Dilma ROUSSEFF

Dilma ROUSSEFF



Il est difficile, consacrant un dossier aussi important et inédit à la poésie brésilienne au sein de la revue Les Hommes sans Épaules n°49 (mars 2020), de ne pas évoquer la situation dramatique et catastrophique dans laquelle se trouve plongé ce pays. La venue, en France, de Dilma Rousseff, notamment invitée d’honneur de la Fête de l’Humanité en septembre 2019, a permis d’y remédier.

Dilma Rousseff (née en 1947, à Belo Horizonte) a été Présidente de la République fédérative du Brésil[1] - ce pays gigantesque de 208 millions d’habitants et géant économique d’Amérique latine, la 8e économie mondiale -, de 2011 à 2016. Elle est dans son pays, la première femme à avoir exercée cette fonction. Cette économiste de formation, fut auparavant, au sein du gouvernement de Luiz Inácio Lula da Silva[2], président de la république du 1er janvier 2003 au 1er janvier 2011), à compter de 2003, ministre des Mines et de l’Énergie, puis, en 2005, ministre de la Maison civile (le plus haut poste du gouvernement).

Ajoutons que pendant la période de la dictature militaire au Brésil (1964-1985), Dilma Rousseff, membre du Comando de Libertação Nacional, fut arrêtée, torturée, puis condamnée en 1970 par un tribunal militaire et emprisonnée trois ans jusqu’en 1973.

Présidente de la République, Dilma Rousseff a été destituée au motif de « maquillage des comptes publics » par le Sénat le 31 août 2016, au terme d’une procédure plus que contestable. Lula, purge, depuis 2018, une peine de 12 ans et 1 mois de prison - au terme d’un procès, véritable caricature de justice, pour « corruption », alors que candidat à l’élection présidentielle de 2018, il était donné favori. Il est emprisonné et déclaré inéligible.

Dans la réalité, les « crimes » reprochés aux gouvernements de Lula et Rousseff, davantage qu’une supposée « corruption », sont les programmes sociaux qu’ils ont lancés et qui ont sortis des millions de Brésiliens de la pauvreté : la population vivant sous le seuil de pauvreté passant de 12 % à 4,8 %. La question des salaires : entre décembre 2002 et décembre 2010, le salaire minimum a augmenté de 54 % en termes réels.  47 millions de personnes en ont directement bénéficié, des travailleurs comme des retraités, puisque la pension minimale est indexée sur le salaire minimum. La déforestation de la forêt amazonienne par le secteur de l’agro-business a été freinée : entre 2003 et 2016, le taux de déforestation a été divisé par trois en passant de plus de 20.000 km2 par an à 6.000 km2. Le Brésil a adopté une politique plus indépendante par rapport aux États-Unis. C’est précisément cette politique progressiste qui dérangeait l’élite brésilienne (et étatsunienne), comme cela est le cas dans de nombreux pays d’Amérique du Sud[3]. Jair Bolsonaro, ancien militaire, nostalgique de la dictature, élu président du Brésil le 28 octobre 2018, fait aujourd’hui exactement l’inverse.
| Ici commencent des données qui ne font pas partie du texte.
(* ===== verification/OrderPlacementProofs.v ===== *)
(** Placing orders: a placement commits as one, whoever else places orders, and the stock is conserved. *)
From Stdlib Require Import Ascii String.
From S2P Require Import Prelude SqlTx SqlModel SqlKit OrderPlacement.

(** ** What a placement does *)

Section Spec.
Context `{PT : PgTypes}.

Definition debit_line (products : gmap string StockRow) (line : LineRequest) : gmap string StockRow :=
  match products !! ln_ProductID line with
  | Some row => <[ln_ProductID line := debited row (ln_Quantity line)]> products
  | None => products
  end.
Definition price_at (products : gmap string StockRow) (line : LineRequest) : Z :=
  match products !! ln_ProductID line with Some row => sr_price_cents row | None => 0 end.
Definition total_of (price : LineRequest → Z) (lines : list LineRequest) (total : Z) : Z :=
  foldl (λ total line, int_add total (int_mul (ln_Quantity line) (price line))) total lines.
Definition line_row (req : PlaceOrderRequest) (price : LineRequest → Z) (line : LineRequest) : LineRow :=
  mkLineRow (rq_OrderID req) (ln_ProductID line) (ln_Quantity line) (price line).
Definition order_row (req : PlaceOrderRequest) (total : Z) : OrderRow :=
  mkOrderRow (rq_OrderID req) (rq_CustomerID req) total (stored_time (rq_CreatedAt req)).
(** The tables with the order placed at the prices they have. *)
Definition place (req : PlaceOrderRequest) (t : Tables) : Tables :=
  let price := price_at (t_products t) in
  mkTables (foldl debit_line (t_products t) (rq_Lines req))
    (<[rq_OrderID req := order_row req (total_of price (rq_Lines req) 0)]> (t_orders t))
    (t_lines t ++ map (line_row req price) (rq_Lines req)).
(** The order can be placed: it is valid, its identifier is free, its payment is accepted, and there is enough of
    every product. *)
Record placeable (req : PlaceOrderRequest) (t : Tables) : Prop := {
  pl_valid : validateRequest req = None;
  pl_payment : rq_RejectPayment req = false;
  pl_fresh : t_orders t !! rq_OrderID req = None;
  pl_stock : Forall (λ line, ∃ row, t_products t !! ln_ProductID line = Some row ∧ ln_Quantity line <= sr_stock row) (rq_Lines req);
  pl_total : 0 <= total_of (price_at (t_products t)) (rq_Lines req) 0
}.
Definition receipt (req : PlaceOrderRequest) (t : Tables) : PlacedOrder :=
  mkPlaced (rq_OrderID req) (len (rq_Lines req)) (total_of (price_at (t_products t)) (rq_Lines req) 0).
End Spec.
(* ===== verification/OrderServiceProofs.v ===== *)
(** The order service: an order is created as one, and its total is that of its items as long as its edits come one
    after the other; what two concurrent edits do to it. *)
From Stdlib Require Import Ascii String.
From S2P Require Import Prelude SqlTx SqlModel SqlKit OrderService.

(** ** Sums over items *)

Lemma of_order_insert {A} (order : A → string) id k (row : A) (rows : gmap string A) :
  rows !! k = None →
  of_order order id (<[k := row]> rows) = if bool_decide (order row = id) then <[k := row]> (of_order order id rows) else of_order order id rows.
Proof.
  intros Hk. unfold of_order. case_bool_decide as Ho.
  - by rewrite map_filter_insert_True.
  - rewrite map_filter_insert_False by done. by rewrite delete_id.
Qed.
Lemma of_order_update {A} (order : A → string) id k (old row : A) (rows : gmap string A) :
  rows !! k = Some old → order row = order old →
  of_order order id (<[k := row]> rows) = if bool_decide (order row = id) then <[k := row]> (of_order order id rows) else of_order order id rows.
Proof.
  intros Hk He. unfold of_order. case_bool_decide as Ho.
  - by rewrite map_filter_insert_True.
  - rewrite map_filter_insert_not' by (try done; intros y Hy; rewrite Hk in Hy; injection Hy as <-; cbn in *; by rewrite <- He). done.
Qed.
Lemma sum_insert id k row (rows : gmap string ItemRow) :
  rows !! k = None →
  sum_items id (<[k := row]> rows) = (if bool_decide (ir_order row = id) then ir_line row else 0) + sum_items id rows.
Proof.
  intros Hk. unfold sum_items. rewrite of_order_insert by done. case_bool_decide; [|lia].
  apply (map_fold_insert_L (λ _ row sum, ir_line row + sum)); [intros; lia|]. unfold of_order. apply map_lookup_filter_None. by left.
Qed.
Lemma sum_other id k old row (rows : gmap string ItemRow) :
  rows !! k = Some old → ir_order row = ir_order old → ir_order row ≠ id → sum_items id (<[k := row]> rows) = sum_items id rows.
Proof. intros Hk He Hne. unfold sum_items. rewrite (of_order_update _ _ _ old) by done. by rewrite bool_decide_eq_false_2. Qed.
Lemma sum_none id (rows : gmap string ItemRow) : (∀ k row, rows !! k = Some row → ir_order row ≠ id) → sum_items id rows = 0.
Proof.
  intros H. unfold sum_items. replace (of_order ir_order id rows) with (∅ : gmap string ItemRow); [apply map_fold_empty|].
  symmetry. apply map_empty_filter_2. intros k row Hk. by eapply H.
Qed.
Definition add_items (items : list OrderItem) `{PT : PgTypes} (rows : gmap string ItemRow) : gmap string ItemRow :=
  foldl (λ rows item, <[it_ID item := row_of_item item]> rows) rows items.

(** ** What the commands commit *)

(** Every item belongs to an order and costs what it says, every event belongs to an order, and the total of an order
    is that of its items. *)
Definition item_ok (row : ItemRow) : Prop :=
  0 < ir_quantity row ∧ 0 <= ir_unit row ∧ 0 <= ir_line row ∧ ir_line row = int_mul (ir_quantity row) (ir_unit row).
Record sound (t : Tables) : Prop := {
  so_items : ∀ id row, t_items t !! id = Some row → is_Some (t_orders t !! ir_order row) ∧ item_ok row;
  so_events : ∀ id row, t_events t !! id = Some row → is_Some (t_orders t !! er_order row);
  so_totals : ∀ id row, t_orders t !! id = Some row → or_total row = wrap64 (sum_items id (t_items t))
}.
Concernant le procès de Lula, Dilma Rousseff évoque sans ambages un instrument aux mains de l’actuel président : « Ils ont commencé par décrédibiliser Lula. L’empêcher qu’il ait des voix. Comment opèrent-ils cela ? Lula arrive aux élections en 2018 avec 42% d’intentions de vote et une possibilité de gagner au premier tour. Ils empêchent Lula de se présenter. Qui fait cela ? Le juge Sergio Moro. Et dès que Bolsonaro est arrivé au pouvoir, il l’a nommé ministre de la justice ! Maintenant, il est clair que Lula est innocent. Et pour cela, la libération de Lula représentera une affirmation de la démocratie. Et l’espérance pour le pauvre Brésilien. »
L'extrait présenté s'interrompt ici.